Delivering Alpha

Investors believe the stock market is set for losses, and cash is best safe haven, CNBC survey shows

Traders work on the floor of the New York Stock Exchange (NYSE) in New York City, March 28, 2023.
Brendan McDermid | Reuters

Wall Street investors believe the stock market is headed for losses after a positive first quarter, seeing cash as the best safe haven right now, according to the new CNBC Delivering Alpha investor survey.

We polled about 400 chief investment officers, equity strategists, portfolio managers and CNBC contributors who manage money about where they stood on the markets for the second quarter and forward. The survey was conducted over the past week. 

Nearly 70% of respondents said the S&P 500 could see declines ahead. Thirty-five percent of the investors believe the biggest risk to the market this year is a misstep by the Federal Reserve, while another 32% said persistent inflation poses the most pressing threat.

The market has been particularly resilient so far even in the face of a banking crisis and continuous tightening from the Fed. The S&P 500 is on track to post a winning quarter, up more than 5%, after equities staged a big comeback with the government's emergency rescue measures that helped stem the chaos in the banking industry.

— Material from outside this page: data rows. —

Lemma restart_bounded u n e s :
  attempts_bounded s → attempts_bounded (_restart_agent u n e s).2.
Proof.
  intros Hb.
  assert (∀ c l, (∀ k v, c !! k = Some v → crashed_agents s !! k = Some v) →
            attempts_bounded {| crashed_agents := c; effects := l |}) as Hsub.
  { intros c l Hc k v Hk. apply (Hb k v). by apply Hc. }
  unfold _restart_agent, stop_agent, crashed_agents_pop. run.
  destruct (aip_agent_status e u) as [[pid stat] |]; simpl; [| done].
  destruct (truthy_status stat); [| done].
  destruct (aip_agent_identity e u) as [ident |]; simpl; [| done].
  destruct (aip_stop_agent e u); simpl; [| by apply Hsub].
  destruct (connection_send_vip e "agentstop" [ident]); simpl;
    [| by apply Hsub].
  destruct (aip_start_agent e u) as [[pid' stat'] |]; simpl; [| by apply Hsub].
  destruct stat' as [c |]; simpl; [by apply Hsub |].
  destruct (crashed_agents s !! u); simpl; apply Hsub; simpl; [| done].
  intros k v Hk. by apply lookup_delete_Some in Hk as [_ Hk].
Qed.

(** X1. Whatever the scheduler runs, polls and restart tasks in any order
    and whatever the collaborators answer, the attempt counts kept in
    [crashed_agents] stay between 0 and 4 once they are. *)
Theorem attempts_stay_bounded ts : ∀ s,
  attempts_bounded s → attempts_bounded (run_tasks ts s).
Proof.
  induction ts as [| [t e] ts IH]; intros s Hb; simpl; [done |].
  apply IH. destruct t as [| u n]; simpl.
  - by apply poll_bounded.
  - by apply restart_bounded.
Qed.

(** X2. A poll only adds to what the supervisor has done, and what it adds
    is a restart scheduled at the time of the poll plus 0, 5, 10, 15 or
    20 minutes, or an alert. The poll itself never stops or starts an
    agent. *)
Theorem poll_effects_bounded e s :
  attempts_bounded s →
  ∃ new,
    effects (_monitor_agents e s).2 = effects s ++ new
    ∧ Forall (poll_effect (get_aware_utc_now e)) new.
Proof. intros Hb. by destruct (poll_bounded e s Hb). Qed.

Lemma monitor_agent_frame uid row e s :
  (row_uid row = uid → truthy_status (row_stat row) = false) →
  same_view uid s (monitor_agent row e s).2.
Proof.
  destruct row as [[[u n] [pid stat]] ident]. unfold row_uid, row_stat.
  cbn [fst snd]. intros Hrow.
  destruct (truthy_status stat) eqn:Hstat.
  - assert (u ≠ uid) as Hne by (intros Heq; by specialize (Hrow Heq)).
    destruct (Z.ltb_spec (default (-1) (crashed_agents s !! u) + 1) 5)%Z
      as [Hlt | Hge].
    + rewrite monitor_agent_schedules by done. split; simpl.
      * by rewrite lookup_insert_ne.
      * rewrite agent_events_snoc. simpl.
        rewrite bool_decide_eq_false_2 by done. by rewrite app_nil_r.
    + rewrite monitor_agent_alerts by done.
      destruct (health_send_alert e _ _); split; simpl;
        rewrite ?lookup_delete_ne by done; try done;
        rewrite agent_events_snoc; simpl;
        rewrite bool_decide_eq_false_2 by done; by rewrite app_nil_r.
  - rewrite monitor_agent_clean by done. apply same_view_refl.
Qed.
(** C3 fails for the seed: when the task starts the seed is in the queue
    and in the discovered set and the log is empty, and when the crawl is
    over the log still has no pending record for it. *)
Lemma seed_enqueued_without_pending_record :
  ∃ c0 c,
    Sites.crawl Sites.scenario_a "http://a.test/" 10 0 = Ret c0
    ∧ queue (st c0) = ["http://a.test/"]
    ∧ "http://a.test/" ∈ discovered_urls (st c0)
    ∧ urls (results (st c0)) = []
    ∧ Sites.crawl Sites.scenario_a "http://a.test/" 10 12 = Ret c
    ∧ pc c = Finished
    ∧ URLRecord "http://a.test/" None true ∉ urls (results (st c)).
Proof.
  eexists. eexists.
  split; [vm_compute; reflexivity|]. split; [done|].
  split; [cbn; set_solver|]. split; [done|].
  split; [vm_compute; reflexivity|]. split; [done|].
  cbn [st results urls]. intros H.
  repeat (apply elem_of_cons in H as [H|H]; [discriminate|]).
  by apply elem_of_nil in H.
Qed.

(** The seed page of the scenario site has been fetched and its result
    appended; its first link is inserted, and inserted again. *)
Lemma enqueue_link_idempotent_witness :
  ∃ c,
    Sites.crawl Sites.scenario_a "http://a.test/" 10 2 = Ret c
    ∧ pc c = Gathering [] ["http://a.test/"] None
    ∧ let s := append_result (URLRecord "http://a.test/" (Some 200) true) (st c) in
      enqueue_link (enqueue_link s "http://a.test/b") "http://a.test/b"
      = enqueue_link s "http://a.test/b".
Proof.
  eexists. split; [vm_compute; reflexivity|]. split; [done|].
  eapply (enqueue_link_idempotent Urllib.urlparse Urllib.urljoin
            Urllib.find_all_href Sites.scenario_a Sites.in_order
            "http://a.test/" false 10%Z 2%nat).
  - vm_compute. reflexivity.
  - right. exists "http://a.test/", 200, []. split; [|done].
    cbn [in_flight pc]. left.
Defined.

"Economic concerns enveloping recession fears haven't vanished as the yield curve still represents a counter to the market's climb higher," said Quincy Krosby, chief global strategist at LPL Financial. "But if the market can continue to edge higher in spite of a wall of worry that seems to climb higher with each new headline, it begs the question who's right, and which side is more prescient."

The Fed enacted a quarter percentage point interest rate increase last week, while signaling one more rate hike coming this year. Many investors believe the central bank should reverse course immediately as more rate hikes will exacerbate banking problems and cause a severe economic slowdown. However, Fed Chairman Jerome Powell explicitly said rate cuts are not his base case.

DoubleLine Capital CEO Jeffrey Gundlach recently said the bond market is screaming that a recession is imminent, and he sees the Fed starting to lower interest rates "substantially" in the near future. Mike Wilson, Morgan Stanley's chief investment officer, said this week that investors are still too optimistic about corporate earnings, and a severe deterioration is about to drag stocks lower.

With an overall bearish view on the market, 60% of the investors said cash is their safe haven right now. The recent banking turmoil has driven significant inflows into money market funds, which saw assets increase to a record of $5.2 trillion as of Wednesday, according to the Investment Company Institute.

"Money market yields >4% are hard to resist ahead of a slowdown, and the 'option value' of cash keeps rising," Jared Woodard, Bank of America's Investment & ETF Strategist, said in a note.

Goldman Sachs' head of asset allocation research Christian Mueller-Glissmann also set a preference for cash over equities around the world as he said the banking stress triggered a sharp risk appetite reversal.